### Exercise
For each line of the data below, copy it if it holds the word "iterations".

### Input

(** * MCPT_BARS: Monte-Carlo permutation test of a mean-reversion system

    A shallow embedding of [MCPT_BARS/MCPT_BARS.CPP]: the multiply-with-carry
    generator [RAND32M], [unifrand], the grid optimiser [opt_params], the
    permutation routines [prepare_permute] / [do_permute] and, of [main], the
    loop that reads the price file and the replication loop.

    Conventions.
    - [unsigned int] and [unsigned _int64] values are integers in [Z] with the
      wrap-around written out ([mod 2^32], [mod 2^64]).
    - [double] values are canonical rationals ([Qc]), and the routines that
      compute with them are embedded twice.  The first embedding (sections
      [Permutation routines] and [The optimiser]) adds, subtracts and
      multiplies exactly.  It carries the statements that do not depend on
      how a result is rounded: which entries are read, written and
      exchanged, how many words are drawn, how results are compared and
      counted, what the report prints from them.  The second embedding,
      [B64], rounds every operation as binary64 does.  It carries the
      statements about the values themselves: what [opt_params] returns and
      what prices [do_permute] rebuilds.  A [double] division whose divisor
      is zero has no rational value and is modelled by [None] (see [ddiv]).
    - C arrays are lists, read with [rd] and written with stdpp's list insert;
      array sizes and loop indices are [nat]. *)

From Stdlib Require Import ZArith QArith Qcanon Qround Lia Ascii.
From stdpp Require Import base numbers list sorting strings.

Local Open Scope Z_scope.

(** ** The random generator *)

Module Rng.

(** The file-level statics [Q], [carry], [MWC256_initialized], [MWC256_seed]
    and the function-level static [i] of [RAND32M]. *)
Record state : Type := mk_state {
  Qtab : list Z;
  carry : Z;
  MWC256_initialized : bool;
  MWC256_seed : Z;
  RAND32M_i : Z
}.

(** The state at program start: [Q] is zero-initialised static storage. *)
Definition initial : state :=
  {| Qtab := replicate 256 0;
     carry := 362436;
     MWC256_initialized := false;
     MWC256_seed := 123456789;
     RAND32M_i := 255 |}.

Definition RAND32M_seed (iseed : Z) (st : state) : state :=
  {| Qtab := Qtab st;
     carry := carry st;
     MWC256_initialized := false;
     MWC256_seed := iseed;
     RAND32M_i := RAND32M_i st |}.

(** [for (k=0 ; k<256 ; k++) { j = 69069 * j + 12345 ; Q[k] = j ; }],
    with [n] iterations left. *)
Fixpoint fill_table (n : nat) (k : nat) (j : Z) (q : list Z) : list Z :=
  match n with
  | O => q
  | S n' =>
      let j' := (69069 * j + 12345) mod 2 ^ 32 in
      fill_table n' (S k) j' (<[k := j']> q)
  end.

(** The [if (! MWC256_initialized)] block. *)
Definition ensure_initialized (st : state) : state :=
  if MWC256_initialized st then st
  else {| Qtab := fill_table 256 0 (MWC256_seed st mod 2 ^ 32) (Qtab st);
          carry := carry st;
          MWC256_initialized := true;
          MWC256_seed := MWC256_seed st;
          RAND32M_i := RAND32M_i st |}.

Definition RAND32M (st : state) : Z * state :=
  let a := 809430660 in
  let st := ensure_initialized st in
  let i := (RAND32M_i st + 1) mod 256 in
  let t := (a * (Qtab st !!! Z.to_nat i) + carry st) mod 2 ^ 64 in
  let c := Z.shiftr t 32 mod 2 ^ 32 in
  let q := Z.land t 4294967295 in
  (q, {| Qtab := <[Z.to_nat i := q]> (Qtab st);
         carry := c;
         MWC256_initialized := MWC256_initialized st;
         MWC256_seed := MWC256_seed st;
         RAND32M_i := i |}).

(** [double mult = 1.0 / 0xFFFFFFFF ; return mult * RAND32M() ;] *)
Definition unifrand (st : state) : Qc * state :=
  let mult := (1 / Qc_of_Z 4294967295)%Qc in
  let '(r, st') := RAND32M st in
  ((mult * Qc_of_Z r)%Qc, st').

(** [n] successive calls of [RAND32M]. *)
Fixpoint draws (n : nat) (st : state) : list Z * state :=
  match n with
  | O => ([], st)
  | S n' =>
      let '(r, st1) := RAND32M st in
      let '(rs, st2) := draws n' st1 in
      (r :: rs, st2)
  end.

End Rng.

(** ** Arrays of [double] *)

Local Open Scope nat_scope.

#[global] Instance Qc_inhabited : Inhabited Qc := populate 0%Qc.

(** Array read [a[i]]. *)
Definition rd (a : list Qc) (i : nat) : Qc := a !!! i.

(** [dtemp = a[i] ; a[i] = a[j] ; a[j] = dtemp ;] *)
Definition swap {A} `{Inhabited A} (i j : nat) (a : list A) : list A :=
  let dtemp := a !!! i in
  <[j := dtemp]> (<[i := a !!! j]> a).

(** The four price arrays [open], [high], [low], [close]. *)
Record bars : Type := mk_bars {
  open : list Qc;
  high : list Qc;
  low : list Qc;
  close : list Qc
}.

(** The four work arrays [rel_open], [rel_high], [rel_low], [rel_close]. *)
Record rels : Type := mk_rels {
  rel_open : list Qc;
  rel_high : list Qc;
  rel_low : list Qc;
  rel_close : list Qc
}.

(** ** Permutation routines *)

(** Body of the loop of [prepare_permute], [n] iterations left. *)
Fixpoint prepare_loop (n icase : nat) (b : bars) (r : rels) : rels :=
  match n with
  | O => r
  | S n' =>
      prepare_loop n' (S icase) b
        {| rel_open := <[icase - 1 := (rd (open b) icase - rd (close b) (icase - 1))%Qc]> (rel_open r);
           rel_high := <[icase - 1 := (rd (high b) icase - rd (open b) icase)%Qc]> (rel_high r);
           rel_low := <[icase - 1 := (rd (low b) icase - rd (open b) icase)%Qc]> (rel_low r);
           rel_close := <[icase - 1 := (rd (close b) icase - rd (open b) icase)%Qc]> (rel_close r) |}
  end.

(** [for (icase=1 ; icase<nc ; icase++)]: [nc - 1] iterations from 1.
    [r] is the work area as allocated by the caller. *)
Definition prepare_permute (nc : nat) (b : bars) (r : rels) : rels :=
  prepare_loop (nc - 1) 1 b r.

(** [j = (int) (unifrand() * i) ; if (j >= i) j = i - 1 ;] *)
Definition pick (i : nat) (st : Rng.state) : nat * Rng.state :=
  let '(u, st') := Rng.unifrand st in
  let j := Z.to_nat (Qfloor (u * Qc_of_Z (Z.of_nat i))%Qc) in
  let j := if decide (i ≤ j) then i - 1 else j in
  (j, st').

(** Both shuffling loops of [do_permute] have the shape
    [while (i > 1) { j = ... ; --i ; <exchange entries i and j> }];
    [exch i j] is the exchange, called with the decremented [i]. *)
Fixpoint shuffle_loop {T} (exch : nat → nat → T → T) (i : nat)
    (st : Rng.state) (s : T) : T * Rng.state :=
  match i with
  | O => (s, st)
  | S i' =>
      if decide (1 < i) then
        let '(j, st') := pick i st in
        shuffle_loop exch i' st' (exch i' j s)
      else (s, st)
  end.

(** Exchange in the loop "Shuffle the close-to-open changes". *)
Definition exch_open (preserve_OO : nat) (i j : nat) (r : rels) : rels :=
  {| rel_open := swap (i + preserve_OO) (j + preserve_OO) (rel_open r);
     rel_high := rel_high r;
     rel_low := rel_low r;
     rel_close := rel_close r |}.

(** Exchange in the loop "Shuffle the open-to-close changes". *)
Definition exch_intrabar (i j : nat) (r : rels) : rels :=
  {| rel_open := rel_open r;
     rel_high := swap i j (rel_high r);
     rel_low := swap i j (rel_low r);
     rel_close := swap i j (rel_close r) |}.

(** [if (preserve_OO) preserve_OO = 1 ;] *)
Definition normalize_flag (preserve_OO : Z) : nat :=
  if decide (preserve_OO = 0%Z) then 0 else 1.

(** The two shuffling loops of [do_permute]. *)
Definition shuffle (nc : nat) (preserve_OO : Z) (r : rels) (st : Rng.state)
    : rels * Rng.state :=
  let p := normalize_flag preserve_OO in
  let '(r1, st1) := shuffle_loop (exch_open p) (nc - 1 - p) st r in
  shuffle_loop exch_intrabar (nc - 1 - p) st1 r1.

### Result for this exercise
    with [n] iterations left. *)
(** Body of the loop of [prepare_permute], [n] iterations left. *)
(** [for (icase=1 ; icase<nc ; icase++)]: [nc - 1] iterations from 1.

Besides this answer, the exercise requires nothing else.